• [TASK STATEMENT]:
Copy, from the listing, every line in which the string "that" is present.

*** Opening EXERCISE INPUTS ***

(** Reading back what [save_rules] wrote, for rules whose fields have no
    control characters: the same rules, with an empty cidr or
    client_random_prefix read back as absent; but if any rule has an empty
    action, [save_rules] still writes it and [load_rules] then raises
    ValueError. *)
Theorem save_then_load_rules (rules : list Rules.Rule) :
  forallb Rules.plain_rule rules = true ->
  Rules.load_rules (Some (Rules.save_rules rules)) =
  if existsb (fun r => String.eqb (Rules.action r) EmptyString) rules
  then Err (ValueError "Each rule must have an action")
  else Ok (map Rules.normalize rules).
Proof.
  destruct rules as [|r rs]; intros H; [reflexivity|].
  rewrite save_rules_as_join. unfold Rules.load_rules, Toml.loads.
  rewrite split_join.
  2: { cbn [flat_map Rules.rule_lines app]. discriminate. }
  2: { apply List.Forall_forall. intros x Hx. apply in_flat_map in Hx as (r' & Hr' & Hx).
       apply forallb_forall with (x := r') in H; [|exact Hr'].
       exact (proj1 (List.Forall_forall _ _) (rule_lines_no_newline r' H) x Hx). }
  change (flat_map Rules.rule_lines (r :: rs))
    with ("[[rule]]" :: (tl (Rules.rule_lines r) ++ flat_map Rules.rule_lines rs))%list.
  rewrite (run_cons_ok _ (rule_doc ([] ++ [TTable []])) _ (Toml.LArrayHeader "rule"))
    by reflexivity.
  rewrite run_rules by (reflexivity || assumption).
  cbn [rule_doc assoc Toml.root]. rewrite String.eqb_refl. cbn [app Rules.iterate_rules].
  apply load_rule_list_tables.
Qed.

Lemma save_then_load_rules_witness :
  forallb Rules.plain_rule
    [ {| Rules.cidr := Some "10.0.0.0/8"; Rules.client_random_prefix := Some EmptyString;
         Rules.action := "deny" |};
      {| Rules.cidr := None; Rules.client_random_prefix := Some "a1"; Rules.action := "allow" |} ]
    = true /\
  Rules.load_rules (Some (Rules.save_rules
    [ {| Rules.cidr := Some "10.0.0.0/8"; Rules.client_random_prefix := Some EmptyString;
         Rules.action := "deny" |};
      {| Rules.cidr := None; Rules.client_random_prefix := Some "a1"; Rules.action := "allow" |} ]))
  = Ok [ {| Rules.cidr := Some "10.0.0.0/8"; Rules.client_random_prefix := None;
            Rules.action := "deny" |};
         {| Rules.cidr := None; Rules.client_random_prefix := Some "a1"; Rules.action := "allow" |} ].
Proof.
  split; [vm_compute; reflexivity|].
  rewrite save_then_load_rules by (vm_compute; reflexivity). reflexivity.
Defined.

(** ** Chat sessions *)

Lemma store_insert_ne (st : Bot.Store) i j s : i <> j -> (<[i:=s]> st : Bot.Store) !! j = st !! j.
Proof. apply lookup_insert_ne. Qed.

Lemma store_delete_ne (st : Bot.Store) i j : i <> j -> (delete i st : Bot.Store) !! j = st !! j.
Proof. apply lookup_delete_ne. Qed.

Lemma store_insert_eq (st : Bot.Store) i s : (<[i:=s]> st : Bot.Store) !! i = Some s.
Proof. apply lookup_insert_eq. Qed.

Lemma store_delete_eq (st : Bot.Store) i : (delete i st : Bot.Store) !! i = None.
Proof. apply lookup_delete_eq. Qed.

Lemma get_state_lookup chat_id st s st' :
  Bot.get_state chat_id st = (s, st') -> st' !! chat_id = Some s.
Proof.
  unfold Bot.get_state. destruct (st !! chat_id) eqn:E; intros H; injection H as <- <-.
  - exact E.
  - apply lookup_insert_eq.
Qed.

Lemma get_state_other chat_id st s st' c :
  Bot.get_state chat_id st = (s, st') -> c <> chat_id -> st' !! c = st !! c.
Proof.
  unfold Bot.get_state. destruct (st !! chat_id); intros H Hc; injection H as <- <-;
    [reflexivity | apply lookup_insert_ne; congruence].
Qed.

Lemma get_state_free chat_id st s st' :
  Bot.get_state chat_id st = (s, st') -> Bot.admin_config_free st -> Bot.admin_config_free st'.
Proof.
  unfold Bot.get_state, Bot.admin_config_free. destruct (st !! chat_id); intros H Hf;
    injection H as <- <-; [exact Hf|].
  apply map_Forall_insert_2; [discriminate | exact Hf].
Qed.

Ltac store_cases :=
  repeat (case_match; cbn [fst snd]);
  unfold Bot.clear_state in *.

(** The handlers change the session of the chat they serve and no other:
    [handle_callback], [handle_text] and [handle_start] leave the session of
    every other chat as it was. *)
Theorem handlers_touch_only_their_chat (env : Bot.Env) (tenv : Bot.TextEnv)
  (config : BotConfig) (user_id chat_id c : Z) (from_username action : option string)
  (message : Bot.Message) (st : Bot.Store) :
  c <> chat_id ->
  snd (fst (Bot.handle_callback env config user_id from_username chat_id action st)) !! c = st !! c /\
  snd (fst (Bot.handle_text tenv config user_id chat_id message st)) !! c = st !! c /\
  snd (Bot.handle_start config user_id chat_id st) !! c = st !! c.
Proof.
  intros Hc. assert (Hc' : chat_id <> c) by congruence.
  destruct (Bot.get_state chat_id st) as [s st1] eqn:Eg.
  pose proof (get_state_other _ _ _ _ c Eg Hc) as Ho.
  split; [|split].
  - unfold Bot.handle_callback. rewrite Eg. store_cases;
      rewrite ?store_insert_ne, ?store_delete_ne by exact Hc'; exact Ho.
  - unfold Bot.handle_text, Bot._handle_add_user, Bot._handle_admin_config. rewrite Eg.
    store_cases; rewrite ?store_delete_ne by exact Hc'; exact Ho.
  - unfold Bot.handle_start, Bot.clear_state. cbn [snd]. apply store_delete_ne, Hc'.
Qed.

Lemma handlers_touch_only_their_chat_witness :
  (1%Z <> 2%Z) /\
  snd (fst (Bot.handle_callback sample_bot_env sample_config 1 None 2 (Some "add_user")
             (<[1%Z := {| Bot.mode := Some "add_user"; Bot.pending_username := None |}]> ∅)))
    !! 1%Z = Some {| Bot.mode := Some "add_user"; Bot.pending_username := None |}.
Proof.
  split; [lia|].
  rewrite (proj1 (handlers_touch_only_their_chat sample_bot_env
    {| Bot.add_user_outcome := fun _ _ => None; Bot.generated_password := "pw";
       Bot.text_send_configs_outcome := fun _ => None |}
    sample_config 1 2 1 None (Some "add_user")
    {| Bot.text := None; Bot.forward_from := None |}
    (<[1%Z := {| Bot.mode := Some "add_user"; Bot.pending_username := None |}]> ∅)
    ltac:(lia))).
  apply lookup_insert_eq.
Defined.

(** No handler ever puts a chat in the "admin_config" mode: the callback
    for "admin_config" resets the mode to None. So, from sessions where no
    chat is in that mode (such as the empty store the bot starts with),
    every handler keeps it that way, and [handle_text] never reaches
    [_handle_admin_config]: it never sends configs for a typed username and
    never asks for one. *)
Theorem admin_config_mode_unreachable (env : Bot.Env) (tenv : Bot.TextEnv)
  (config : BotConfig) (user_id chat_id : Z) (from_username action : option string)
  (message : Bot.Message) (st : Bot.Store) :
  Bot.admin_config_free st ->
  Bot.admin_config_free (snd (fst (Bot.handle_callback env config user_id from_username chat_id action st))) /\
  Bot.admin_config_free (snd (fst (Bot.handle_text tenv config user_id chat_id message st))) /\
  Bot.admin_config_free (snd (Bot.handle_start config user_id chat_id st)) /\
  (forall u, ~ In (Bot.TSendConfigs u) (fst (fst (Bot.handle_text tenv config user_id chat_id message st)))) /\
  ~ In (Bot.TAnswer Bot.TMsgEnterUsername) (fst (fst (Bot.handle_text tenv config user_id chat_id message st))).
Proof.
  intros Hf.
  destruct (Bot.get_state chat_id st) as [s st1] eqn:Eg.
  pose proof (get_state_free _ _ _ _ Eg Hf) as Hf1.
  pose proof (get_state_lookup _ _ _ _ Eg) as Hs.
  assert (Hm : Bot.mode s <> Some "admin_config") by exact (Hf1 chat_id s Hs).
  assert (Htext :
    Bot.admin_config_free (snd (fst (Bot.handle_text tenv config user_id chat_id message st))) /\
    (forall u, ~ In (Bot.TSendConfigs u) (fst (fst (Bot.handle_text tenv config user_id chat_id message st)))) /\
    ~ In (Bot.TAnswer Bot.TMsgEnterUsername) (fst (fst (Bot.handle_text tenv config user_id chat_id message st)))).
  { unfold Bot.handle_text. rewrite Eg.
    destruct (Bot.mode s) as [m|] eqn:Em.
    2: { cbn [fst snd]. split; [exact Hf1 | split; [intros u [H|[]]; discriminate | intros [H|[]]; discriminate]]. }
    destruct (String.eqb m EmptyString).
    { cbn [fst snd]. split; [exact Hf1 | split; [intros u [H|[]]; discriminate | intros [H|[]]; discriminate]]. }
    destruct (String.eqb m "add_user").
    - unfold Bot._handle_add_user.
      repeat (case_match; cbn [fst snd]); unfold Bot.clear_state;
        (split; [try apply map_Forall_delete; exact Hf1|]);
        split; intros; cbn [In]; intuition discriminate.
    - destruct (String.eqb m "admin_config") eqn:Ea.
      + apply String.eqb_eq in Ea. subst m. congruence.
      + cbn [fst snd]. split; [exact Hf1 | split; [intros u [H|[]]; discriminate | intros [H|[]]; discriminate]]. }
  destruct Htext as (Ht1 & Ht2 & Ht3).
  split; [| split; [exact Ht1 | split; [| split; [exact Ht2 | exact Ht3]]]].
  - unfold Bot.handle_callback. rewrite Eg. unfold Bot.admin_config_free in *.
    store_cases;
      try (apply map_Forall_insert_2; [cbn [Bot.mode]; discriminate | exact Hf1]);
      try (apply map_Forall_delete; exact Hf1); exact Hf1.
  - unfold Bot.handle_start, Bot.clear_state, Bot.admin_config_free. cbn [snd].
    apply map_Forall_delete, Hf.
Qed.

Lemma admin_config_mode_unreachable_witness :
  Bot.admin_config_free (∅ : Bot.Store) /\
  Bot.admin_config_free
    (snd (fst (Bot.handle_callback sample_bot_env sample_config 1 None 7 (Some "admin_config") ∅))).
Proof.
  assert (H0 : Bot.admin_config_free (∅ : Bot.Store)) by apply map_Forall_empty.
  split; [exact H0|].
  exact (proj1 (admin_config_mode_unreachable sample_bot_env
    {| Bot.add_user_outcome := fun _ _ => None; Bot.generated_password := "pw";
       Bot.text_send_configs_outcome := fun _ => None |}
    sample_config 1 7 None (Some "admin_config")
    {| Bot.text := Some "alice"; Bot.forward_from := None |} ∅ H0)).
Defined.

(** In a chat whose session is in the "add_user" mode, [handle_text] calls
    [add_user] with the username it extracts from the message and a fresh
    password, whoever sends the message: the outcome does not depend on the
    sender's id or on the configured admins. *)
Theorem add_user_mode_ignores_sender (tenv : Bot.TextEnv) (config config' : BotConfig)
  (user_id user_id' chat_id : Z) (message : Bot.Message) (st : Bot.Store)
  (s : Bot.ChatState) (username : string) :
  st !! chat_id = Some s -> Bot.mode s = Some "add_user" ->
  Bot._extract_username message = Some username -> username <> EmptyString ->
  Bot.handle_text tenv config user_id chat_id message st =
  Bot.handle_text tenv config' user_id' chat_id message st /\
  exists rest, fst (fst (Bot.handle_text tenv config user_id chat_id message st)) =
               Bot.TAddUser username (Bot.generated_password tenv) :: rest.
Proof.
  intros Hs Hm Hu Hne.
  unfold Bot.handle_text, Bot.get_state. rewrite Hs, Hm.
  cbn [String.eqb Ascii.eqb Bool.eqb andb]. cbv zeta.
  split; [reflexivity|].
  unfold Bot._handle_add_user. rewrite Hu.
  apply String.eqb_neq in Hne. rewrite Hne.
  destruct (Bot.add_user_outcome tenv username (Bot.generated_password tenv)) as [[]|];
    cbn [fst]; eexists; reflexivity.
Qed.

Lemma add_user_mode_ignores_sender_witness :
  exists rest,
  fst (fst (Bot.handle_text
    {| Bot.add_user_outcome := fun _ _ => None; Bot.generated_password := "pw";
       Bot.text_send_configs_outcome := fun _ => None |}
    {| credentials_file := "c"; admin_ids := Some [1%Z]; reload_endpoint := None;
       dns_upstreams := None |} 99 5 {| Bot.text := Some " @mallory "; Bot.forward_from := None |}
    (<[5%Z := {| Bot.mode := Some "add_user"; Bot.pending_username := None |}]> ∅))) =
  Bot.TAddUser "mallory" "pw" :: rest.
Proof.
  exact (proj2 (add_user_mode_ignores_sender
    {| Bot.add_user_outcome := fun _ _ => None; Bot.generated_password := "pw";
       Bot.text_send_configs_outcome := fun _ => None |}
    {| credentials_file := "c"; admin_ids := Some [1%Z]; reload_endpoint := None;
       dns_upstreams := None |} sample_config 99 1 5
    {| Bot.text := Some " @mallory "; Bot.forward_from := None |}
    (<[5%Z := {| Bot.mode := Some "add_user"; Bot.pending_username := None |}]> ∅)
    {| Bot.mode := Some "add_user"; Bot.pending_username := None |} "mallory"
    (lookup_insert_eq _ _ _) eq_refl (eq_refl : _ = Some "mallory") ltac:(discriminate))).
Defined.

(** ** Usernames typed or forwarded *)

(** [s] has no whitespace character ([str.isspace]) starting at any of its
    bytes. *)
Fixpoint no_ws (s : string) : bool :=
  match s with
  | EmptyString => true
  | String c rest =>
      negb (Py.is_space c) &&
      match rest with
      | String d rest2 =>
          negb (Py.is_space2 c d) &&
          match rest2 with
          | String e _ => negb (Py.is_space3 c d e)
          | EmptyString => true
          end
      | EmptyString => true
      end && no_ws rest
  end.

*** Closing EXERCISE INPUTS ***

• [RESPONSE TO THE EXERCISE]:
    chat is in that mode (such as the empty store the bot starts with),
    every handler keeps it that way, and [handle_text] never reaches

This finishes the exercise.